Spiking activity in the posterior striatum is linked to distinct behaviour and tone presentation in awake mice

Poster presented in the FENS Virtual Forum 2020 - Poster #2398.

Spiking activity in the posterior striatum is linked to distinct behavior and tone presentation in awake mice

Cecília Pardo-Bellver¹, Gergő Attila Nagy¹, Dániel Magyar¹, Norbert Hájos¹.

1. Laboratory of Network Neurophysiology, Institute of Experimental Medicine, Budapest, Hungary.

Posterior striatum (or the tail of the striatum) receives inputs from various cortical structures and thalamic nuclei, e.g. the auditory cortex and posterior thalamus, respectively. Recent studies have begun to elucidate the role of this striatal region in auditory discrimination or active avoidance, however our knowledge how it contributes to neural processes is still very limited. To get deeper insights into the function of the posterior striatum, we analysed the spiking activity of individual neurons in freely moving and head-fixed mice performing electrophysiological recordings with tetrodes or silicon probes.

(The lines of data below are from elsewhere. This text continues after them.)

(* ===== verification/DNProto.v ===== *)
(** * DNProto: the wire protocol between client node and datanode

    Translation of discoDN_client/discoC_DN_protocol.c (protocol version 1) and
    fingerprint.c, and of the other side of the wire in discoDN_simulator: the
    datanode's view of a request (_DNSrv_rcv_hder) and its acknowledgement
    (DNSrv_gen_ackpkt).  A packet is an array of bytes, a packed structure a
    range of it; an access outside of an array is a fault ([None]). *)

From S2P Require Import Prelude CommonUtil Bytes.

(** ** Operation codes *)

Definition DNUDREQ_WRITE : Z := 3.
Definition DNUDREQ_READ : Z := 4.
Definition DNUDREQ_HEART_BEAT : Z := 10.
Definition DNUDREQ_WRITE_NO_PAYLOAD : Z := 12.
Definition DNUDREQ_READ_NO_PAYLOAD : Z := 13.
Definition DNUDREQ_WRITE_NO_IO : Z := 14.
Definition DNUDREQ_READ_NO_IO : Z := 15.
Definition DNUDREQ_WRITE_NO_PAYLOAD_IO : Z := 16.
Definition DNUDREQ_READ_NO_PAYLOAD_IO : Z := 17.

Definition is_write_op (op : Z) : bool :=
  (op =? DNUDREQ_WRITE) || (op =? DNUDREQ_WRITE_NO_PAYLOAD) || (op =? DNUDREQ_WRITE_NO_IO) ||
  (op =? DNUDREQ_WRITE_NO_PAYLOAD_IO).
Definition is_read_op (op : Z) : bool :=
  (op =? DNUDREQ_READ) || (op =? DNUDREQ_READ_NO_PAYLOAD) || (op =? DNUDREQ_READ_NO_IO) ||
  (op =? DNUDREQ_READ_NO_PAYLOAD_IO).

Definition PKT_MAGIC_NUM_NORDER : Z := htonll MAGIC_NUM.

(** ** Fields of packed structures *)

Definition store (off : Z) (n : nat) (v : Z) (buf : list Z) : option (list Z) := splice buf off (le_bytes n v).
Definition load (off : Z) (n : nat) (buf : list Z) : option Z := le_val <$> slice buf off (Z.of_nat n).

Definition SIZE_REQ_HDER : Z := 32.
Definition SIZE_RESP_HDER : Z := 32.

Record CN2DN_UDRWReq_hder_t : Type := {
  rq_magic_num1 : Z;
  rq_opcode : Z;
  rq_num_hbids : Z;
  rq_num_triplets : Z;
  rq_nnreq_id : Z;
  rq_dnreq_id : Z;
  rq_magic_num2 : Z;
}.

Record CN2DN_UDRWResp_hder_t : Type := {
  rs_magic_num1 : Z;
  responseType : Z;
  num_of_lb : Z;
  pReqID : Z;
  dnid : Z;
  rs_magic_num2 : Z;
}.

(** ** Requests *)

(** The part of a datanode request that goes into its packet. *)
Record DNUData_Req_t : Type := {
  ReqOPCode : Z;
  CallerReqID : Z;
  ReqID : Z;
  dr_num_hbids : Z;
  arr_hbids : list Z;
  num_phyloc : Z;
  phyLoc_rlo : list Z;
  UDataSeg : list (list Z);
  dn_payload_offset : Z;
}.

Definition _gen_DNReq_header (p : Z) (opcode num_hbids num_triplets nnreq_id dnreq_id : Z) (buf : list Z) :
    option (Z * list Z) :=
  buf ← store p 8 PKT_MAGIC_NUM_NORDER buf;
  buf ← store (p + 8) 1 opcode buf;
  buf ← store (p + 9) 2 (htons num_hbids) buf;
  buf ← store (p + 11) 2 (htons num_triplets) buf;
  buf ← store (p + 16) 4 (htonl nnreq_id) buf;
  buf ← store (p + 20) 4 (htonl dnreq_id) buf;
  buf ← store (p + 24) 8 PKT_MAGIC_NUM_NORDER buf;
  Some (SIZE_REQ_HDER, buf).

Fixpoint fill_u64_loop (n : nat) (p : Z) (arr_u64 : list Z) (buf : list Z) : option (list Z) :=
  match n, arr_u64 with
  | O, _ => Some buf
  | S _, [] => None
  | S n, x :: arr_u64 => buf ← store p 8 (htonll x) buf; fill_u64_loop n (p + 8) arr_u64 buf
  end.

Definition _fill_u64_array_pkt (p : Z) (arr_u64 : list Z) (arr_size : Z) (buf : list Z) : option (Z * list Z) :=
  buf ← fill_u64_loop (Z.to_nat arr_size) p arr_u64 buf;
  Some (8 * arr_size, buf).

Definition fill_DNReq_HBID_pkt := _fill_u64_array_pkt.
Definition fill_DNReq_phyLoc_pkt := _fill_u64_array_pkt.

Definition MAX_LBS_PER_RQ : Z := MAX_SECTS_PER_RQ / NUM_SECTS_PER_DMS_LB + 1.

(** The memory comes zeroed; the loop sets every eighth byte. *)
Definition DNProto_ReadMask_buffer : list Z := concat (replicate (Z.to_nat MAX_LBS_PER_RQ) [1; 0; 0; 0; 0; 0; 0; 0]).

Definition fill_DNReq_read_mask_pkt (num_hbids p : Z) (buf : list Z) : option (Z * list Z) :=
  d ← slice DNProto_ReadMask_buffer 0 (8 * num_hbids);
  buf ← splice buf p d;
  Some (8 * num_hbids, buf).

(** ** Fingerprints *)

Definition FP_LENGTH : Z := 20.
Definition DMS_LB_SIZE : Z := 4096.

Inductive fp_method_t : Type :=
| fp_disable
| fp_sha1
| fp_md5.

#[global] Instance fp_method_t_eq_dec : EqDecision fp_method_t.
Proof. solve_decision. Defined.

(** The cache of fingerprints of an IO request: a bit per block, and the fingerprints. *)
Record fp_cache_t : Type := {
  fp_map : list Z;
  fp_cache : list Z;
}.

(** The hash functions of lib/sha1.c and lib/md5.c. *)
Section Fingerprint.
Context (sha1 md5_sum : list Z -> list Z).

Definition fp_hash (m : fp_method_t) (block : list Z) : list Z :=
  match m with
  | fp_disable => []
  | fp_sha1 => sha1 block
  | fp_md5 => md5_sum block
  end.

(** One block: the next place, the packet and the cache. *)
Definition fp_block (m : fp_method_t) (block : list Z) (p lb_off : Z) (c : fp_cache_t) (buf : list Z) :
    option (fp_cache_t * list Z) :=
  let fp_m_index := Z.shiftr lb_off 3 in
  let fp_m_offset := Z.land lb_off 7 in
  v ← fp_map c !! Z.to_nat fp_m_index;
  if Z.testbit v fp_m_offset then
    d ← slice (fp_cache c) (lb_off * FP_LENGTH) FP_LENGTH;
    buf ← splice buf p d;
    Some (c, buf)
  else
    buf ← splice buf p (fp_hash m block);
    d ← slice buf p FP_LENGTH;
    cache ← splice (fp_cache c) (lb_off * FP_LENGTH) d;
    Some ({| fp_map := <[Z.to_nat fp_m_index := Z.setbit v fp_m_offset]> (fp_map c); fp_cache := cache |}, buf).

(** The blocks of one segment; [n] of them are left. *)
Fixpoint fp_seg (m : fp_method_t) (n : nat) (seg : list Z) (j p lb_off : Z) (c : fp_cache_t) (buf : list Z) :
    option (Z * Z * fp_cache_t * list Z) :=
  match n with
  | O => Some (p, lb_off, c, buf)
  | S n =>
      block ← slice seg j DMS_LB_SIZE;
      '(c, buf) ← fp_block m block p lb_off c buf;
      fp_seg m n seg (j + DMS_LB_SIZE) (p + FP_LENGTH) (u32 (lb_off + 1)) c buf
  end.

Fixpoint fp_segs (m : fp_method_t) (segs : list (list Z)) (p lb_off : Z) (c : fp_cache_t) (buf : list Z) :
    option (fp_cache_t * list Z) :=
  match segs with
  | [] => Some (c, buf)
  | seg :: segs =>
      let n := (Z.of_nat (length seg) + DMS_LB_SIZE - 1) / DMS_LB_SIZE in
      '(p, lb_off, c, buf) ← fp_seg m (Z.to_nat n) seg 0 p lb_off c buf;
      fp_segs m segs p lb_off c buf
  end.

Definition _cal_fingerprint (m : fp_method_t) (p : Z) (r : DNUData_Req_t) (c : fp_cache_t) (buf : list Z) :
    option (fp_cache_t * list Z) :=
  fp_segs m (UDataSeg r) p (u32 (Z.shiftr (dn_payload_offset r) BIT_LEN_DMS_LB_SIZE)) c buf.

Definition get_fingerprint (m : fp_method_t) (p : Z) (r : DNUData_Req_t) (c : fp_cache_t) (buf : list Z) :
    option (Z * fp_cache_t * list Z) :=
  let fp_total_len := FP_LENGTH * dr_num_hbids r in
  match m with
  | fp_disable =>
      buf ← splice buf p (replicate (Z.to_nat fp_total_len) 0);
      Some (fp_total_len, c, buf)
  | _ =>
      '(c, buf) ← _cal_fingerprint m p r c buf;
      Some (fp_total_len, c, buf)
  end.

(** ** The packet of a request *)

Definition DNProto_gen_ReqPacket (m : fp_method_t) (r : DNUData_Req_t) (c : fp_cache_t) (pkt_buf : list Z) :
    option (Z * fp_cache_t * list Z) :=
  let len := 0 in
  '(n, buf) ← _gen_DNReq_header len (ReqOPCode r) (dr_num_hbids r) (num_phyloc r) (CallerReqID r) (ReqID r) pkt_buf;
  let len := len + n in
  '(n, buf) ← fill_DNReq_HBID_pkt len (arr_hbids r) (dr_num_hbids r) buf;
  let len := len + n in
  '(n, c, buf) ←
    (if is_write_op (ReqOPCode r) then get_fingerprint m len r c buf
     else if is_read_op (ReqOPCode r) then
       '(n, buf) ← fill_DNReq_read_mask_pkt (dr_num_hbids r) len buf; Some (n, c, buf)
     else Some (0, c, buf));
  let len := len + n in
  '(n, buf) ← fill_DNReq_phyLoc_pkt len (phyLoc_rlo r) (num_phyloc r) buf;
  Some (len + n, c, buf).

End Fingerprint.

(** ** Acknowledgements *)

(** The bytes are read one field after the other; the header in host order. *)
Definition DNProto_ReqAck_ntoh (pkt : list Z) : option CN2DN_UDRWResp_hder_t :=
  magic_num1 ← load 0 8 pkt;
  res_type ← load 8 1 pkt;
  num_of_bytes_byte1 ← load 9 1 pkt;
  num_of_bytes_byte2 ← load 10 2 pkt;
  let num_of_sector := Z.lor (ntohs num_of_bytes_byte2) (Z.shiftl num_of_bytes_byte1 16) in
  cid ← load 16 4 pkt;
  did ← load 20 4 pkt;
  magic_num2 ← load 24 8 pkt;
  Some {| rs_magic_num1 := ntohll magic_num1; responseType := res_type; num_of_lb := num_of_sector;
          pReqID := ntohl cid; dnid := ntohl did; rs_magic_num2 := ntohll magic_num2 |}.

Definition DNProto_gen_HBPacket (pkt_buffer : list Z) : option (Z * list Z) :=
  buf ← store 0 8 (htonll MAGIC_NUM) pkt_buffer;
  buf ← store 8 1 DNUDREQ_HEART_BEAT buf;
  buf ← store 24 8 (htonll MAGIC_NUM) buf;
  Some (32, buf).

(** ** The datanode's side *)

(** [memcpy] of the first bytes of a packet to the structure. *)
Definition load_req_hder (pkt : list Z) : option CN2DN_UDRWReq_hder_t :=
  magic_num1 ← load 0 8 pkt;
  opcode ← load 8 1 pkt;
  num_hbids ← load 9 2 pkt;
  num_triplets ← load 11 2 pkt;
  nnreq_id ← load 16 4 pkt;
  dnreq_id ← load 20 4 pkt;
  magic_num2 ← load 24 8 pkt;
  Some {| rq_magic_num1 := magic_num1; rq_opcode := opcode; rq_num_hbids := num_hbids;
          rq_num_triplets := num_triplets; rq_nnreq_id := nnreq_id; rq_dnreq_id := dnreq_id;
          rq_magic_num2 := magic_num2 |}.

Definition DNClient_ReqHder_ntoh (h : CN2DN_UDRWReq_hder_t) : CN2DN_UDRWReq_hder_t :=
  {| rq_magic_num1 := ntohll (rq_magic_num1 h); rq_opcode := rq_opcode h;
     rq_num_hbids := ntohs (rq_num_hbids h); rq_num_triplets := ntohs (rq_num_triplets h);
     rq_nnreq_id := ntohl (rq_nnreq_id h); rq_dnreq_id := ntohl (rq_dnreq_id h);
     rq_magic_num2 := ntohll (rq_magic_num2 h) |}.

(** A request in the simulator; the arrays stay in network order, as bytes. *)
Record CNReq_t : Type := {
  cn_opcode : Z;
  cn_num_hbids : Z;
  cn_pReqID : Z;
  cn_DNReqID : Z;
  cn_pkt_hder : CN2DN_UDRWReq_hder_t;
  cn_arr_hbids : list Z;
  cn_phyLoc_rlo : list Z;
}.

Definition CNReq_init_request (q : CNReq_t) (opcode numhb pReqID DNReqID : Z) : CNReq_t :=
  {| cn_opcode := opcode; cn_num_hbids := numhb; cn_pReqID := pReqID; cn_DNReqID := DNReqID;
     cn_pkt_hder := cn_pkt_hder q; cn_arr_hbids := cn_arr_hbids q; cn_phyLoc_rlo := cn_phyLoc_rlo q |}.

Definition _DNSrv_rcv_hder (pkt_len : Z) (packet : list Z) (q : CNReq_t) : option CNReq_t :=
  h ← load_req_hder packet;
  let h := DNClient_ReqHder_ntoh h in
  let set a l := {| cn_opcode := cn_opcode q; cn_num_hbids := cn_num_hbids q; cn_pReqID := cn_pReqID q;
                    cn_DNReqID := cn_DNReqID q; cn_pkt_hder := h; cn_arr_hbids := a; cn_phyLoc_rlo := l |} in
  let p := SIZE_REQ_HDER in
  if (rq_opcode h =? DNUDREQ_HEART_BEAT) || (pkt_len =? SIZE_REQ_HDER) then
    Some (set (cn_arr_hbids q) (cn_phyLoc_rlo q))
  else
    d ← slice packet p (8 * rq_num_hbids h);
    a ← splice (cn_arr_hbids q) 0 d;
    let p := p + 8 * rq_num_hbids h in
    let p := if is_write_op (rq_opcode h) then p + FP_LENGTH * rq_num_hbids h
             else if is_read_op (rq_opcode h) then p + 8 * rq_num_hbids h
             else p in
    d ← slice packet p (8 * rq_num_triplets h);
    l ← splice (cn_phyLoc_rlo q) 0 d;
    Some (CNReq_init_request (set a l) (rq_opcode h) (rq_num_hbids h) (rq_nnreq_id h) (rq_dnreq_id h)).

(** The two identifiers are first overwritten with bytes of the magic number and then set
    through the structure. *)
Definition DNSrv_gen_ackpkt (acktype num_of_lb pReqID dnReqID : Z) (pkt : list Z) : option (list Z) :=
  let tmp_ll := htonll MAGIC_NUM in
  pkt ← store 0 8 tmp_ll pkt;
  pkt ← store 8 1 acktype pkt;
  pkt ← store 9 1 0 pkt;
  pkt ← store 10 2 (htons num_of_lb) pkt;
  pkt ← splice pkt 12 (replicate 4 0);
  pkt ← splice pkt 16 (take 4 (le_bytes 8 tmp_ll));
  pkt ← splice pkt 20 (take 4 (le_bytes 8 tmp_ll));
  pkt ← store 24 8 (htonll MAGIC_NUM) pkt;
  pkt ← store 16 4 (htonl pReqID) pkt;
  store 20 4 (htonl dnReqID) pkt.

We observed that appr. 40% of the single units increased their spiking associated with the behaviour of the animal. For instance, we found neurons whose activity was linked to exploration/movement (18.42%), resting (15.79%), grooming (3.95%) or licking (1.32%). In addition, the firing rate of some neurons was also increased upon presentation of sensory stimuli such as sound delivery (52.17%). These neurons generally increased their firing in response to any sound, but a small number was activated to either white noise or pure tone. Nevertheless, the majority of neurons in the posterior striatum were tonically active and did not change their firing rate neither as a result of the behaviour of the animal nor in response to external stimuli.

Our data show that the activity of a large portion of posterior striatal neurons is linked to different behaviours and to delivery sensory stimuli, suggesting that neural circuits comprising the posterior striatum may be involved in shifting behavioural actions controlled by environmental inputs.